De nombreuses lois politiques ont changé la législation pénale (loi anti casseurs, loi sécurité globale, loi séparatisme...). Les moyens d’enquête antiterroriste sont de plus en plus utilisés pour réprimer les mouvements sociaux : militant·es des Soulèvements de la Terre détenues par la Sous-Direction-Antiterroriste (SDAT), unités antiterroristes mobilisées contre des militant.e.s antinucléaire, syndicalistes CGT arrêtés par la DGSI, unités du RAID déployées lors des révoltes urbaines… Le tout accompagnés d’éléments de langage sans équivoque (« écoterrorisme », « terrorisme intellectuel »).

Un phénomène que nous avons dénoncé lors de l'émission radio de la Machine à découdre au moment de menaces de dissolution de Nantes Révoltée et que nous avons continué à dénoncer dans d'autres articles.

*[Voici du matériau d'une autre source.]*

(** The list ends with the two totals. *)
Definition output (now : Time) (s : state) : go (list (list cell) * list spec_float * spec_float) :=
  rows ← csv s;
  '(ratios, tot, ctx) ← go_ifold (λ eid acc t,
      let '(ratios, tot, ctx) := acc in
      x ← read_at eid (totCrossTxNum s);
      Ret (ratios ++ [f_div x t], f_add tot t, f_add ctx x)) 0 ([], f_zero, f_zero) (totTxNum s);
  Ret (rows, ratios ++ [tot; ctx], f_div ctx tot).

Definition header (p : string) : list string :=
  ["EpochID"; "Total tx # in this epoch"; "CTX # in this epoch"]%string ++ tx_titles p
    ++ ["CTX ratio of this epoch"%string].

Definition measure halves total (p : string) : MeasureModule :=
  mkMeasure state new (update halves total) (λ _ s, s) "CrossTransaction_ratio" (header p) csv output.

End CrossTxRate.

Definition TestCrossTxRate_Relay : MeasureModule := CrossTxRate.measure relay_halves f_add "Relay".
Definition TestCrossTxRate_Broker : MeasureModule :=
  CrossTxRate.measure broker_halves (λ half inner, f_add inner half) "Broker".
Definition TestCrossTxRate_Szhbft : MeasureModule := CrossTxRate.measure relay_halves f_add "Szhbft".

(** ** Transactions per second ([measure_avgTPS_*.go]) *)

Module avgTPS.

Record state := mk {
  epochID : Z; excutedTxNum : list spec_float; counts : Counts; startTime : list Time; endTime : list Time }.
Definition new : state := mk (-1) [] (mkCounts [] [] []) [] [].

Definition earliest (t x : Time) : Time := if IsZero x || After x t then t else x.
Definition latest (t x : Time) : Time := if IsZero x || After t x then t else x.

(** [execute x half inner]: how a report adds to [x]. *)
Definition update (halves : BlockInfoMsg → list Transaction * list Transaction)
    (execute : spec_float → spec_float → spec_float → spec_float) (b : BlockInfoMsg) (s : state) : go state :=
  if bi_BlockBodyLength b =? 0 then Ret s
  else
    let e := bi_Epoch b in
    let n := len (bi_InnerShardTxs b) in
    let n1 := len (halves b).1 in
    let n2 := len (halves b).2 in
    x ← at_epoch e (λ x, execute x (half_of (n1 + n2)) (float64 n)) (grow (epochID s) e f_zero (excutedTxNum s));
    c ← count e n n1 n2 (grow_counts (epochID s) e (counts s));
    st ← at_epoch e (earliest (bi_ProposeTime b)) (grow (epochID s) e time_zero (startTime s));
    en ← at_epoch e (latest (bi_CommitTime b)) (grow (epochID s) e time_zero (endTime s));
    Ret (mk (grown (epochID s) e) x c st en).

(** Start, end, and the rate of one epoch. *)
Definition epoch_rate (s : state) (eid : Z) (ex : spec_float) : go (Time * Time * spec_float) :=
  en ← read_at eid (endTime s); st ← read_at eid (startTime s);
  Ret (st, en, f_div ex (Seconds (Sub en st))).

Definition csv (s : state) : go (list (list cell)) :=
  rows_of (excutedTxNum s) (λ eid ex,
    '(st, en, rate) ← epoch_rate s eid ex;
    cs ← count_cells eid (counts s);
    Ret ([CInt eid; float_cell ex] ++ cs ++ [CInt (UnixMilli st); CInt (UnixMilli en); float_cell rate])).

Definition output (now : Time) (s : state) : go (list (list cell) * list spec_float * spec_float) :=
  rows ← csv s;
  per ← (if epochID s + 1 <? 0 then Panic "makeslice: len out of range"
         else Ret (replicate (Z.to_nat (epochID s + 1)) f_zero));
  '(per, tot, eTime, lTime) ← go_ifold (λ eid acc ex,
      let '(per, tot, eTime, lTime) := acc in
      '(st, en, rate) ← epoch_rate s eid ex;
      per ← at_epoch eid (λ _, rate) per;
      Ret (per, f_add tot ex, if After eTime st then st else eTime, if After en lTime then en else lTime))
    0 (per, f_zero, now, time_zero) (excutedTxNum s);
  Ret (rows, per, f_div tot (Seconds (Sub lTime eTime))).

Definition header (p : string) : list string :=
  ["EpochID"; "Total tx # in this epoch"]%string ++ tx_titles p
    ++ ["Epoch start time"; "Epoch end time"; "Avg. TPS of this epoch"]%string.

Definition measure halves execute (p : string) : MeasureModule :=
  mkMeasure state new (update halves execute) (λ _ s, s) "Average_TPS" (header p) csv output.

Definition relay_execute (x half inner : spec_float) : spec_float := f_add (f_add x half) inner.
Definition broker_execute (x half inner : spec_float) : spec_float := f_add x (f_add inner half).

End avgTPS.

Definition TestModule_avgTPS_Relay : MeasureModule := avgTPS.measure relay_halves avgTPS.relay_execute "Relay".
Definition TestModule_avgTPS_Broker : MeasureModule := avgTPS.measure broker_halves avgTPS.broker_execute "Broker".
Definition TestModule_avgTPS_Szhbft : MeasureModule := avgTPS.measure relay_halves avgTPS.relay_execute "Szhbft".

(** ** The confirm latency ([measure_TCL_*.go]) *)

Module TCL.

(** [tx1CommitLatency], [tx2CommitLatency]: of the two halves; [firstTS]: the map
    [relay1CommitTS], [szhbft1CommitTS] or [brokerTxMap]. *)
Record state := mk {
  epochID : Z;
  totTxLatencyEpoch : list spec_float;
  tx1CommitLatency : list Z;
  tx2CommitLatency : list Z;
  ctxCommitLatency : list Z;
  normalTxCommitLatency : list Z;
  firstTS : gmap string Time;
  counts : Counts;
  txNum : list spec_float
}.
#[export] Instance state_eta : Eta state := λ s,
  mk (epochID s) (totTxLatencyEpoch s) (tx1CommitLatency s) (tx2CommitLatency s) (ctxCommitLatency s)
     (normalTxCommitLatency s) (firstTS s) (counts s) (txNum s).
Definition new : state := mk (-1) [] [] [] [] [] ∅ (mkCounts [] [] []) [].

Definition extend (e : Z) (s : state) : state :=
  mk (grown (epochID s) e) (grow (epochID s) e f_zero (totTxLatencyEpoch s))
     (grow (epochID s) e 0 (tx1CommitLatency s)) (grow (epochID s) e 0 (tx2CommitLatency s))
     (grow (epochID s) e 0 (ctxCommitLatency s)) (grow (epochID s) e 0 (normalTxCommitLatency s))
     (firstTS s) (grow_counts (epochID s) e (counts s)) (grow (epochID s) e f_zero (txNum s)).

(** Adding the time from [t] to [u] to one of the columns. *)
Definition add_tot (e : Z) (u t : Time) (s : state) : go state :=
  l ← at_epoch e (λ x, f_add x (Seconds (Sub u t))) (totTxLatencyEpoch s); Ret (s <| totTxLatencyEpoch := l |>).
Definition add_tx1 (e : Z) (u t : Time) (s : state) : go state :=
  l ← at_epoch e (add_int (Milliseconds (Sub u t))) (tx1CommitLatency s); Ret (s <| tx1CommitLatency := l |>).
Definition add_tx2 (e : Z) (u t : Time) (s : state) : go state :=
  l ← at_epoch e (add_int (Milliseconds (Sub u t))) (tx2CommitLatency s); Ret (s <| tx2CommitLatency := l |>).
Definition add_ctx (e : Z) (u t : Time) (s : state) : go state :=
  l ← at_epoch e (add_int (Milliseconds (Sub u t))) (ctxCommitLatency s); Ret (s <| ctxCommitLatency := l |>).
Definition add_normal (e : Z) (u t : Time) (s : state) : go state :=
  l ← at_epoch e (add_int (Milliseconds (Sub u t))) (normalTxCommitLatency s); Ret (s <| normalTxCommitLatency := l |>).

Definition count_report (halves : BlockInfoMsg → list Transaction * list Transaction) (b : BlockInfoMsg) (s : state)
    : go state :=
  let n := len (bi_InnerShardTxs b) in
  let n1 := len (halves b).1 in
  let n2 := len (halves b).2 in
  c ← count (bi_Epoch b) n n1 n2 (counts s);
  t ← at_epoch (bi_Epoch b) (λ x, f_add x (f_add (float64 n) (half_of (n1 + n2)))) (txNum s);
  Ret (s <| counts := c |> <| txNum := t |>).

Definition normal_step (e : Z) (mTime : Time) (s : state) (ntx : Transaction) : go state :=
  s ← add_tot e mTime (tx_Time ntx) s; add_normal e mTime (tx_Time ntx) s.

(** The relay variant: the commit times of first halves are kept by hash. *)
Definition relay1_step (e : Z) (mTime : Time) (s : state) (r1tx : Transaction) : go state :=
  add_tx1 e mTime (tx_Time r1tx) (s <| firstTS ::= <[tx_TxHash r1tx := mTime]> |>).
Definition relay2_step (e : Z) (mTime : Time) (s : state) (r2tx : Transaction) : go state :=
  s ← add_tot e mTime (tx_Time r2tx) s;
  match firstTS s !! tx_TxHash r2tx with
  | Some r1CommitTime => s ← add_tx2 e mTime r1CommitTime s; add_ctx e mTime (tx_Time r2tx) s
  | None => Ret s
  end.
Definition relay_update (b : BlockInfoMsg) (s : state) : go state :=
  if bi_BlockBodyLength b =? 0 then Ret s
  else
    let e := bi_Epoch b in
    let mTime := bi_CommitTime b in
    s ← count_report relay_halves b (extend e s);
    s ← go_fold (relay1_step e mTime) s (bi_Relay1Txs b);
    s ← go_fold (relay2_step e mTime) s (bi_Relay2Txs b);
    go_fold (normal_step e mTime) s (bi_InnerShardTxs b).
Lemma wind_row_inv st r w st' :
  wind_row st r w = Some st' ->
  pending_inv (pending st) -> pending_inv (pending st').
Proof.
  intros H (H1 & H2 & H3).
  split; [now apply (wind_row_spec _ _ _ _ H)|].
  revert H. unfold wind_row.
  set (p := match first_nonempty_after r w with
            | Some w_val =>
                if nonempty w_val then <["Wind" := VStr w_val]> (pending st)
                else pending st
            | None => pending st
            end).
  assert (Hp : keys_within raw_keys p /\ stride_ok p).
  { subst p. destruct (first_nonempty_after r w) as [v|];
      [destruct (nonempty v)|]; auto.
    split; [apply keys_within_insert; [in_keys|exact H2]|].
    apply stride_ok_insert; [discriminate|exact H3]. }
  destruct Hp as [Hk Hs].
  destruct (find_token_idx r (py "velocity")) as [v|].
  - destruct (stride_rate (drop (S v) r)) as [sr|] eqn:Es;
      cbn [mbind option_bind]; [|discriminate].
    intros [= <-]. cbn [pending set_pending].
    set (q := set_vel "Vel_200m" 3 _ _).
    assert (Hq : keys_within raw_keys q /\ stride_ok q).
    { subst q. split.
      - repeat (apply keys_within_set_vel; [in_keys|]). exact Hk.
      - repeat (apply stride_ok_set_vel; [discriminate|]). exact Hs. }
    destruct Hq as [Hqk Hqs]. destruct sr as [iv|]; [|auto].
    split; [apply keys_within_insert; [in_keys|exact Hqk]|].
    unfold stride_ok. rewrite lookup_insert_eq.
    now apply (stride_rate_range _ _ Es).
  - intros [= <-]. auto.
Qed.

(** The record a flush appends is a well-formed output record. *)
Lemma flush_record_ok st st' :
  flush st = Some st' -> pending_inv (pending st) ->
  Forall record_ok (records st) -> Forall record_ok (records st').
Proof.
  intros Hf (Hok & Hk & Hs) Hr.
  destruct (flush_shape _ _ Hf) as (_ & _ & _ & _ & [[_ ->]|[Hne _]]);
    [exact Hr|].
  destruct (flush_record st st' Hf Hne) as (p1 & k & Hd & Hkey & ->).
  apply Forall_app. split; [exact Hr|]. constructor; [|constructor].
  set (p2 := <["Ath_Mt_Strd" := VStr (strip_char UNDERSCORE k)]> p1).
  assert (R : record_ok p2).
  { apply pending_ok_fields in Hok as (F1 & F2 & _ & _ & _ & Hfresh).
    assert (N : forall key, In key derived_keys ->
                            pending st !! key = None)
      by (intros key Hin; now apply Hfresh, list_elem_of_In).
    pose proof (N "0-100m"%string ltac:(simpl; tauto)) as N1.
    pose proof (N "Vel_0_100m"%string ltac:(simpl; tauto)) as N2.
    pose proof (N "100-200m"%string ltac:(simpl; tauto)) as N3.
    pose proof (N "Vel_100_200m"%string ltac:(simpl; tauto)) as N4.
    pose proof (N "Differential"%string ltac:(simpl; tauto)) as N5.
    assert (Hraw : keys_within cols (pending st))
      by (eapply keys_within_weaken; [apply raw_keys_cols|exact Hk]).
    split; [|split; [|split]].
    - subst p2. apply keys_within_insert; [in_keys|].
      apply compute_derived_cases in Hd
        as [[_ ->]|(t100 & v & _ & _ & [[_ ->]|(t200 & v2 & _ & _ & ->)])];
        auto; repeat (apply keys_within_insert; [in_keys|]); exact Hraw.
    - subst p2. apply stride_ok_insert; [discriminate|].
      unfold stride_ok.
      rewrite (compute_derived_other _ _ "StrideRate" Hd) by discriminate.
      exact Hs.
    - exists (strip_char UNDERSCORE k). subst p2.
      split; [apply lookup_insert_eq|]. unfold strip_char. split.
      + intros t H.
        apply (proj1 (strip_with_ends (fun x => x =? UNDERSCORE) _)) in H.
        now rewrite N.eqb_refl in H.
      + intros t H.
        apply (proj2 (strip_with_ends (fun x => x =? UNDERSCORE) _)) in H.
        now rewrite N.eqb_refl in H.
    - subst p2. unfold derived_consistent, get.
      rewrite !(lookup_insert_ne p1 "Ath_Mt_Strd") by discriminate.
      rewrite (compute_derived_other _ _ "100m" Hd) by discriminate.
      rewrite (compute_derived_other _ _ "200m" Hd) by discriminate.
      fold (get (pending st) "100m"). fold (get (pending st) "200m").
      apply compute_derived_cases in Hd
        as [[E1 ->]|(t100 & v & E1 & _ & [[E2 ->]|(t200 & v2 & E2 & _ & ->)])];
        rewrite E1; try rewrite E2; map_lookups; auto. }
  destruct (current_source st) as [src|]; [|exact R].
  destruct (nonempty src && negb (truthy (get p2 "Source"))); [|exact R].
  destruct R as (R1 & R2 & (k' & R3 & R3') & R4).
  split; [|split; [|split]].
  - apply keys_within_insert; [in_keys|exact R1].
  - apply stride_ok_insert; [discriminate|exact R2].
  - exists k'. rewrite lookup_insert_ne by discriminate. auto.
  - revert R4. unfold derived_consistent, get.
    now rewrite !(lookup_insert_ne p2 "Source") by discriminate.
Qed.

Lemma step_state_inv st r st' :
  state_inv st -> step st r = Some st' -> state_inv st'.
Proof.
  intros [Hp Hr]. rewrite step_dispatch.
  pose proof (classify_cases (trim r)) as Hc.
  destruct (classify (trim r)); unfold handle.
  - destruct (trim r) as [|r0 rest]; [intros [= <-]; now split|].
    intros H. apply athlete_header_spec in H as (stf & Hf & ->).
    split; [apply pending_inv_empty|].
    cbn [records]. eapply flush_record_ok; eauto.
  - intros [= <-]. destruct Hc as [_ Hm].
    destruct (meet_line_contexts st _ Hm) as (E1 & E2 & _).
    unfold state_inv. now rewrite E1, E2.
  - destruct Hc as (_ & _ & _ & d & ->). intros H.
    apply date_row_spec in H as (stf & Hf & ->).
    split; [apply pending_inv_new|].
    cbn [records set_pending]. eapply flush_record_ok; eauto.
  - destruct Hc as (_ & _ & _ & _ & i & ->). intros [= <-].
    split; [now apply reaction_time_row_inv|].
    now rewrite (proj1 (reaction_time_row_contexts st (trim r) i)).
  - destruct Hc as (_ & _ & _ & _ & _ & w & ->). intros H.
    split; [now apply (wind_row_inv _ _ _ _ H)|].
    now rewrite (proj1 (wind_row_spec _ _ _ _ H)).
  - intros [= <-].
    destruct (standalone_source_contexts st (trim r)) as (E1 & E2 & _).
    unfold state_inv. now rewrite E1, E2.
  - intros [= <-]. now split.
Qed.

Lemma run_state_inv rows st st' :
  state_inv st -> run st rows = Some st' -> state_inv st'.
Proof.
  revert st. induction rows as [|r rows IH]; cbn [run]; intros st Hi.
  - now intros [= <-].
  - destruct (step st r) as [st1|] eqn:E; cbn [mbind option_bind];
      [|discriminate].
    apply IH. eapply step_state_inv; eauto.
Qed.

(** Every record of the output is well formed. *)
Lemma parse_records_ok raw : Forall record_ok (default [] (parse raw)).
Proof.
  unfold parse.
  destruct (run init (List.map (List.map norm) raw)) as [st|] eqn:Hrun;
    cbn [mbind option_bind default]; [|constructor].
  destruct (flush st) as [st'|] eqn:Hf; cbn [mbind option_bind default];
    [|constructor].
  assert (Hi : state_inv st).
  { eapply run_state_inv; [|exact Hrun].
    split; [apply pending_inv_empty|constructor]. }
  destruct Hi as [Hp Hr]. eapply flush_record_ok; eauto.
Qed.

End Invariants.

(** X19: every key of every record of the output is one of the columns of
    the table: the final selection of [cols] drops no field the parser
    wrote. *)
Theorem records_within_columns (raw : list row) :
  Forall (keys_within cols) (default [] (parse raw)).
Proof.
  eapply Forall_impl; [apply parse_records_ok|]. now intros rec (H & _).
Qed.

(** X20: the stride rate of every record of the output is unset or an
    integer from 20 to 130. *)
Theorem records_stride_rate_range (raw : list row) :
  Forall stride_ok (default [] (parse raw)).
Proof.
  eapply Forall_impl; [apply parse_records_ok|]. now intros rec (_ & H & _).
Qed.

(** X21: every record of the output carries the identity key, a string
    that neither starts nor ends with the separator. *)
Theorem records_key_trimmed (raw : list row) :
  Forall key_trimmed (default [] (parse raw)).
Proof.
  eapply Forall_impl; [apply parse_records_ok|].
  now intros rec (_ & _ & H & _).
Qed.

(** X22: in every record of the output the derived times follow from the
    splits: 0-100m is the 100m split rounded to two decimals, and with a
    200m split 100-200m is their rounded difference and Differential the
    rounded difference of that segment and the 100m split; a record without
    a 100m split has no derived field, one without a 200m split has neither
    100-200m nor Differential. *)
Theorem records_derived_consistent (raw : list row) :
  Forall derived_consistent (default [] (parse raw)).
Proof.
  eapply Forall_impl; [apply parse_records_ok|].
  now intros rec (_ & _ & _ & H).
Qed.

(* ===================================================================== *)
(** * Further properties: when the parser raises *)
(* ===================================================================== *)

Section Raising.

Lemma stride_rate_none cells :
  stride_rate cells = None ->
  exists c, In c cells /\ isdigit (norm c) = true
            /\ int_of_digits (norm c) = None.
Proof.
  induction cells as [|c cells IH]; cbn [stride_rate]; [discriminate|].
  destruct (isdigit (norm c)) eqn:Ed.
  - destruct (int_of_digits (norm c)) as [n|] eqn:Ei; cbn [mbind option_bind].
    + destruct ((20 <=? n)%Z && (n <=? 130)%Z); [discriminate|].
      intros H. destruct (IH H) as (c' & Hin & H'). exists c'.
      split; [now right|exact H'].
    + intros _. exists c. split; [now left|]. auto.
  - intros H. destruct (IH H) as (c' & Hin & H'). exists c'.
    split; [now right|exact H'].
Qed.

Lemma in_drop {A} (x : A) n (l : list A) : In x (drop n l) -> In x l.
Proof.
  revert n. induction l as [|y l IH]; intros [|n]; simpl; auto.
  intros H. right. eapply IH, H.
Qed.

Lemma in_trim (c : str) (r : row) : In c (trim r) -> In c r.
Proof.
  intros H. unfold trim in H.
  destruct (rstrip_with_split is_empty_cell r) as (post & E & _).
  rewrite E. apply in_or_app. now left.
Qed.

Lemma step_none_stride (st : state) (r : row) :
  pending_ok (pending st) = true ->
  step st r = None ->
  classify (trim r) = WindRow
  /\ exists v, find_token_idx (trim r) (py "velocity") = Some v
               /\ stride_rate (drop (S v) (trim r)) = None.
Proof.
  intros Hok. rewrite step_dispatch.
  pose proof (classify_cases (trim r)) as Hc.
  destruct (flush_total _ Hok) as [stf Hf].
  destruct (classify (trim r)); unfold handle; try discriminate.
  - destruct (trim r); [discriminate|].
    unfold athlete_header. now rewrite Hf.
  - destruct Hc as (_ & _ & _ & d & ->). unfold date_row. now rewrite Hf.
  - destruct (find_token_idx (trim r) (py "reaction time")); discriminate.
  - destruct Hc as (_ & _ & _ & _ & _ & w & ->). unfold wind_row.
    destruct (find_token_idx (trim r) (py "velocity")) as [v|];
      [|discriminate].
    destruct (stride_rate (drop (S v) (trim r))) as [sr|] eqn:Es;
      [discriminate|].
    intros _. split; [reflexivity|]. now exists v.
Qed.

Pourtant, l'illégalisme politique n'est pas du terrorisme. Un point que la défense a rappelé et défendu au cours du procès du 8 décembre :

« La défense a déconstruit les termes de « terroriste » et d’« ultragauche » : le premier est un terme que les gouvernements utilisent pour désigner un ennemi avec qui aucun dialogue n’est possible (et qu’on peut donc priver de certains droits au passage) ; le second n’a pas de définition précise, mais est bien le signe que les prévenu-es sont jugé-es pour leurs opinions politiques. Les inculpé-es ont des avis politiques, mais il n’y a eu aucune intimidation ou terreur, ce qu’on est censé avoir dans une AMT. »

Paris lutte infos, "Suivi du procès du 8/12"

Une tribune est également sortie pour critiquer cet amalgame.

Cette affaire du 8 décembre, laisse craindre que les auteurs et autrices d’illégalismes politiques puissent un jour être inculpés pour terrorisme…

Image de Contre attaque

« Le Monde, Politis, Telerama – pour ne citer qu’eux – évoquent pêle-mêle les « contradictions fondamentales du dossier », des « preuves évanescentes » et des éléments « particulièrement fragiles ». Tous soulignent avant tout la crainte d’un « effet tâche d’huile sur les mouvements sociaux et écolos » en cas de condamnation. Car en l’absence d’éléments matériels, c’est bien la criminalisation des idées politiques de gauche qui est en jeu dans ce procès.

Nous, intellectuel·les, artistes, activistes, personnes concernées par la répression, humoristes, universitaires, journalistes, femmes et hommes politiques, affirmons notre peur et notre colère face à cette course sécuritaire menée par le gouvernement. »

Contre attaque, "Tribune : ne nous laissons pas (anti)terroriser"

De plus, en présentant la protection des données personnelles comme un instrument favorisant et légitimant les présomptions de terrorisme, elle pourrait également donner libre cours à la répression politique de plus grosse importance dans un avenir plus ou moins proche.

Il ne reste plus qu'à espérer que cette affaire ne fera pas jurisprudence.

Prises de parole des inculpé-es à la sortie du procès :

Enfin, tour à tour, les prévenu-es prennent la parole à la barre. Iels réaffirment que cette « tempête judiciaire disproportionnée » a pourri leur vie depuis trois ans, qu’iels ne sont pas des terroristes. Iels expriment la peur du jugement, d’être qualifié-es de terroristes et de devoir porter ce
stigmate dans les années à venir. Il leur faudra du temps pour se reconstruire, aspirent à « vivre en harmonie avec les un-es et les autres », et sont « fier-es des luttes menées et des idées défendues ». « L’avenir n’est pas la violence mais la solidarité » !

Malgré les réprimandes de la présidente, la salle applaudit chaque prise de parole, et les conclut en scandant « LIBERTÉ ! LIBERTÉ ! »

Paris lutte infos, "Suivi du procès du 8/12"

L'ensemble des dessins réalisés pendant le procès par le groupe de soutien aux inculpées sont disponibles sur leur site.